Archivum Immunologiae Et Therapiae Experimentalis | 2014
Gilbert Verbeken; Jean-Paul Pirnay; Rob Lavigne; Serge Jennes; Daniel De Vos; Minne Casteels; Isabelle Huys
The worldwide emergence of antibiotic resistances and the drying up of the antibiotic pipeline have spurred a search for alternative or complementary antibacterial therapies. Bacteriophages are bacterial viruses that have been used for almost a century to combat bacterial infections, particularly in Poland and the former Soviet Union. The antibiotic crisis has triggered a renewed clinical and agricultural interest in bacteriophages.

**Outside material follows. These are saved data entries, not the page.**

Lemma file_entry_wf key b :
  units_ok key → platform_blob b → wf_entry (file_entry d key b (omap.get (file_map files) key)).
Proof.
  intros Hk [Hb Hs]. unfold file_entry. pose proof (remote_wf key) as Hr.
  unfold wf_entry, wf_file. split_and!; cbn [storageKey path mimeType bytes]; [done|..].
  - apply text_or_ok.
    + destruct (omap.get _ key) as [f|]; [|constructor]. apply (Hr f eq_refl).
    + unfold domainPath. rewrite !units_ok_app. split_and!; [by destruct d; units|units|units| |units|apply fileExtension_ok].
      apply replace_units_ok; [units|done].
  - apply text_or_ok; [done|]. apply text_or_ok; [|units].
    destruct (omap.get _ key) as [f|]; [|constructor]. apply (Hr f eq_refl).
  - apply json_plain_integer. lia.
  - unfold text_or. destruct (omap.get _ key) as [f|]; [|by destruct d].
    destruct (truthy (path f)) eqn:E; [done|by destruct d].
  - unfold text_or. destruct (omap.get _ key) as [f|]; [|apply address_media].
    destruct (truthy (path f)); [apply (Hr f eq_refl)|apply address_media].
Qed.

(** The entries of the new manifest, one for every key with a blob or a file *)
Lemma plan_elem keys f ob :
  (f, ob) ∈ plan d w files keys →
  ∃ key, key ∈ keys ∧
    ((ob = None ∧ omap.get (file_map files) key = Some f)
     ∨ ∃ b, get_blob w key = Some b ∧ f = file_entry d key b (omap.get (file_map files) key)
            ∧ (ob = Some b ∨ ob = None ∧ is_Some (omap.get (file_map files) key))).
Proof.
  intros (key & Hkey & Hp)%list_elem_of_omap. exists key. split; [done|]. unfold plan_key in Hp.
  destruct (get_blob w key) as [b|].
  - injection Hp as <- <-. right. exists b. split_and!; [done..|]. destruct (omap.get _ key) as [g|]; [|by left].
    destruct (num_eqb _ _); [right; by split; [|eexists]|by left].
  - destruct (omap.get _ key) as [g|]; [|done]. injection Hp as <- <-. by left.
Qed.

Lemma plan_wf keys : Forall units_ok keys → Forall wf_entry (plan d w files keys).*1.
Proof.
  intros Hk. apply Forall_forall. intros f ([f' ob] & -> & Hin)%list_elem_of_fmap. cbn [fst].
  apply plan_elem in Hin as (key & Hkey & [[_ Hg]|(b & Hb & -> & _)]); [by eapply remote_wf|].
  eapply Forall_forall in Hk; [|exact Hkey]. apply file_entry_wf; [done|]. by eapply Hblobs.
Qed.

Lemma missing_wf keys : Forall wf_file (missing_files w keys files).
Proof.
  apply Forall_forall. intros f (key & _ & Hf)%list_elem_of_omap. destruct (get_blob w key); [done|].
  by apply (remote_wf key f).
Qed.

(** Every entry is on the server when the new blobs are. *)
Lemma plan_stored keys st :
  Forall (λ f, on_server st (path f)) files →
  Forall (λ t, on_server st (path t.1)) (upload_tasks (plan d w files keys)) →
  Forall (λ f, on_server st (path f)) (plan d w files keys).*1.
Proof.
  intros Hst Hsent. apply Forall_forall. intros f ([f' ob] & -> & Hin)%list_elem_of_fmap. cbn [fst].
  pose proof Hin as Hin'. apply plan_elem in Hin as (key & Hkey & Hcase).
  assert (∀ g, omap.get (file_map files) key = Some g → on_server st (path g) ∧ truthy (path g) = true) as Hold.
  { intros g Hg. split; [|by apply (remote_wf key g)]. apply file_map_elem in Hg as [Hg _].
    by eapply Forall_forall in Hst. }
  destruct Hcase as [[-> Hg]|(b & Hb & -> & [->|[-> [g Hg]]])]; [by apply Hold| |].
  - eapply Forall_forall in Hsent; [|apply list_elem_of_omap; by eexists]. done.
  - rewrite Hg. destruct (Hold g Hg) as [H1 H2]. cbn [path file_entry]. unfold text_or. by rewrite H2.
Qed.
End entries.

(** * One synchronisation *)

Section domain.
Context {S : Type} `{!Webdav S} (date_parse : jstr → num) (now : jstr).
Context (finish_order : ∀ A : Type, list A → list A).
Context (Hnow : units_ok now) (Hfinish : ∀ A (l : list A), finish_order A l ≡ₚ l).
#[local] Abbreviation World := (World (S := S)).
Implicit Types (w : World) (d : DomainKey) (l : list jsval).

(** The times by which the items of a domain are compared *)
Definition vers d l : gmap jstr Z := versions date_parse (domain_time d) l.

(** An item as the application writes it: a plain value, an asset with a cover,
    and one of the items that are [known] *)
Context (known : jsval → Prop).

Definition item_ok d (x : jsval) : Prop :=
  json_plain x ∧ (d = Assets → is_string (prop x (js "coverUrl")) = true) ∧ known x.

Definition wf_items d l : Prop :=
  all_dated date_parse (domain_time d) l ∧ NoDup (item_id <$> l) ∧ Forall (item_ok d) l.

Lemma items_plain d l : wf_items d l → Forall json_plain l.
Proof. intros (_ & _ & Hl). eapply Forall_impl; [exact Hl|]. by intros x [? _]. Qed.

(** A manifest on the server, all of whose files are there *)
Definition listed d st items files : Prop :=
  holds d st items files ∧ wf_items d items ∧ Forall (wf_entry d) files ∧ Forall (λ f, on_server st (path f)) files.

(** What the server holds of a domain *)
Definition server_at d (st : gmap jstr Content) (v : gmap jstr Z) : Prop :=
  (vacant d st ∧ v = ∅) ∨ ∃ items files, listed d st items files ∧ vers d items = v.

Lemma server_at_grown d st st' v : grown d st st' → server_at d st v → server_at d st' v.
Proof.
  intros [Hm Hg] [[Hv ->]|(items & files & (Hh & Hi & Hf & Hs) & <-)].
  - left. split; [|done]. unfold vacant. by rewrite Hm.
  - right. exists items, files. split; [|done]. split_and!; [|done..|].
    + unfold holds in *. by rewrite Hm.
    + eapply Forall_impl; [exact Hs|]. auto.
Qed.

Lemma merge_wf d l r : wf_items d l → wf_items d r → wf_items d (mergeById date_parse (domain_time d) l r).
Proof.
  intros (Hl1 & _ & Hl3) (Hr1 & _ & Hr3). split_and!; [by apply mergeById_dated|apply mergeById_ids|].
  apply Forall_forall. intros x [Hx|Hx]%mergeById_elem; [by eapply Forall_forall in Hl3|by eapply Forall_forall in Hr3].
Qed.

This, combined with new scientific insights, has pushed bacteriophages to the forefront of the search for new approaches to fighting bacterial infections. But before bacteriophage therapy can be introduced into clinical practice in the European Union, several challenges must be overcome. One of these is the conceptualization and classification of bacteriophage therapy itself and the extent to which it constitutes a human medicinal product regulated under the European Human Code for Medicines (Directive 2001/83/EC). Can therapeutic products containing natural bacteriophages be categorized under the current European regulatory framework, or should this framework be adapted? Various actors in the field have discussed the need for an adapted (or entirely new) regulatory framework for the reintroduction of bacteriophage therapy in Europe. This led to the identification of several characteristics specific to natural bacteriophages that should be taken into consideration by regulators when evaluating bacteriophage therapy. One important consideration is whether bacteriophage therapy development occurs on an industrial scale or a hospital-based, patient-specific scale. More suitable regulatory standards may create opportunities to improve insights into this promising therapeutic approach. In light of this, we argue for the creation of a new, dedicated European regulatory framework for bacteriophage therapy.